Definition pack (self : Msg) : outcome MsgError bytes :=
  qdcount ← try_u16 (len (questions self));
  ancount ← try_u16 (len (answers self));
  nscount ← try_u16 (len (authorities self));
  arcount ← try_u16 (len (additionals self));
  let out := replicate (Z.to_nat DNS_HEADER_SIZE) x00 in
  out ← write_u16_in out 0 2 (id (header self));
  out ← write_u16_in out 2 4 (to_wire_bits (header self));
  out ← write_u16_in out 4 6 qdcount;
  out ← write_u16_in out 6 8 ancount;
  out ← write_u16_in out 8 10 nscount;
  out ← write_u16_in out 10 12 arcount;
  out ← pack_all pack_question (questions self) out;
  out ← pack_all pack_rr (answers self) out;
  out ← pack_all pack_rr (authorities self) out;
  pack_all pack_rr (additionals self) out.

(** ** Answer addresses of a message *)
Definition msg_qtype (self : Msg) : option RrType.t := qtype <$> head (questions self).

(** The address of one answer record, if it holds one. *)
Definition answer_ip (rr : ResourceRecord) : option IpAddr :=
  if negb (rr_class rr =? DNS_CLASS_IN) then None
  else
    match rr_type rr with
    | RrType.A => if len (rdata rr) =? 4 then ipv4_of (rdata rr) else None
    | RrType.AAAA => if len (rdata rr) =? 16 then ipv6_of (rdata rr) else None
    | _ => None
    end.

Definition answer_ips (self : Msg) : list IpAddr := omap answer_ip (answers self).

Definition contains_answer_ip (self : Msg) (target_ip : IpAddr) : bool :=
  existsb (fun rr =>
    if negb (rr_class rr =? DNS_CLASS_IN) then false
    else
      match rr_type rr, target_ip with
      | RrType.A, V4 ip =>
          if len (rdata rr) =? 4 then bool_decide (rdata rr = vec_to_list ip) else false
      | RrType.AAAA, V6 ip =>
          if len (rdata rr) =? 16 then bool_decide (rdata rr = vec_to_list ip) else false
      | _, _ => false
      end) (answers self).

(** Does an address of this family go into a record of this type and length? *)
Definition rewrites (rr_type : RrType.t) (rdlen : Z) (selected_ip : IpAddr) : bool :=
  match rr_type, selected_ip with
  | RrType.A, V4 _ => rdlen =? 4
  | RrType.AAAA, V6 _ => rdlen =? 16
  | _, _ => false
  end.

Definition rewrite_rr (selected_ip : IpAddr) (rr : ResourceRecord) : ResourceRecord :=
  if negb (rr_class rr =? DNS_CLASS_IN) then rr
  else if rewrites (rr_type rr) (len (rdata rr)) selected_ip then
    {| rr_name := rr_name rr; rr_type := rr_type rr; rr_class := rr_class rr; ttl := ttl rr;
       rdata := octets selected_ip |}
  else rr.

** Exercise objective **
Restate the whole set of entries exactly.

** Exercise output **
Definition pack (self : Msg) : outcome MsgError bytes :=
  qdcount ← try_u16 (len (questions self));
  ancount ← try_u16 (len (answers self));
  nscount ← try_u16 (len (authorities self));
  arcount ← try_u16 (len (additionals self));
  let out := replicate (Z.to_nat DNS_HEADER_SIZE) x00 in
  out ← write_u16_in out 0 2 (id (header self));
  out ← write_u16_in out 2 4 (to_wire_bits (header self));
  out ← write_u16_in out 4 6 qdcount;
  out ← write_u16_in out 6 8 ancount;
  out ← write_u16_in out 8 10 nscount;
  out ← write_u16_in out 10 12 arcount;
  out ← pack_all pack_question (questions self) out;
  out ← pack_all pack_rr (answers self) out;
  out ← pack_all pack_rr (authorities self) out;
  pack_all pack_rr (additionals self) out.

(** ** Answer addresses of a message *)
Definition msg_qtype (self : Msg) : option RrType.t := qtype <$> head (questions self).

(** The address of one answer record, if it holds one. *)
Definition answer_ip (rr : ResourceRecord) : option IpAddr :=
  if negb (rr_class rr =? DNS_CLASS_IN) then None
  else
    match rr_type rr with
    | RrType.A => if len (rdata rr) =? 4 then ipv4_of (rdata rr) else None
    | RrType.AAAA => if len (rdata rr) =? 16 then ipv6_of (rdata rr) else None
    | _ => None
    end.

Definition answer_ips (self : Msg) : list IpAddr := omap answer_ip (answers self).

Definition contains_answer_ip (self : Msg) (target_ip : IpAddr) : bool :=
  existsb (fun rr =>
    if negb (rr_class rr =? DNS_CLASS_IN) then false
    else
      match rr_type rr, target_ip with
      | RrType.A, V4 ip =>
          if len (rdata rr) =? 4 then bool_decide (rdata rr = vec_to_list ip) else false
      | RrType.AAAA, V6 ip =>
          if len (rdata rr) =? 16 then bool_decide (rdata rr = vec_to_list ip) else false
      | _, _ => false
      end) (answers self).

(** Does an address of this family go into a record of this type and length? *)
Definition rewrites (rr_type : RrType.t) (rdlen : Z) (selected_ip : IpAddr) : bool :=
  match rr_type, selected_ip with
  | RrType.A, V4 _ => rdlen =? 4
  | RrType.AAAA, V6 _ => rdlen =? 16
  | _, _ => false
  end.

Definition rewrite_rr (selected_ip : IpAddr) (rr : ResourceRecord) : ResourceRecord :=
  if negb (rr_class rr =? DNS_CLASS_IN) then rr
  else if rewrites (rr_type rr) (len (rdata rr)) selected_ip then
    {| rr_name := rr_name rr; rr_type := rr_type rr; rr_class := rr_class rr; ttl := ttl rr;
       rdata := octets selected_ip |}
  else rr.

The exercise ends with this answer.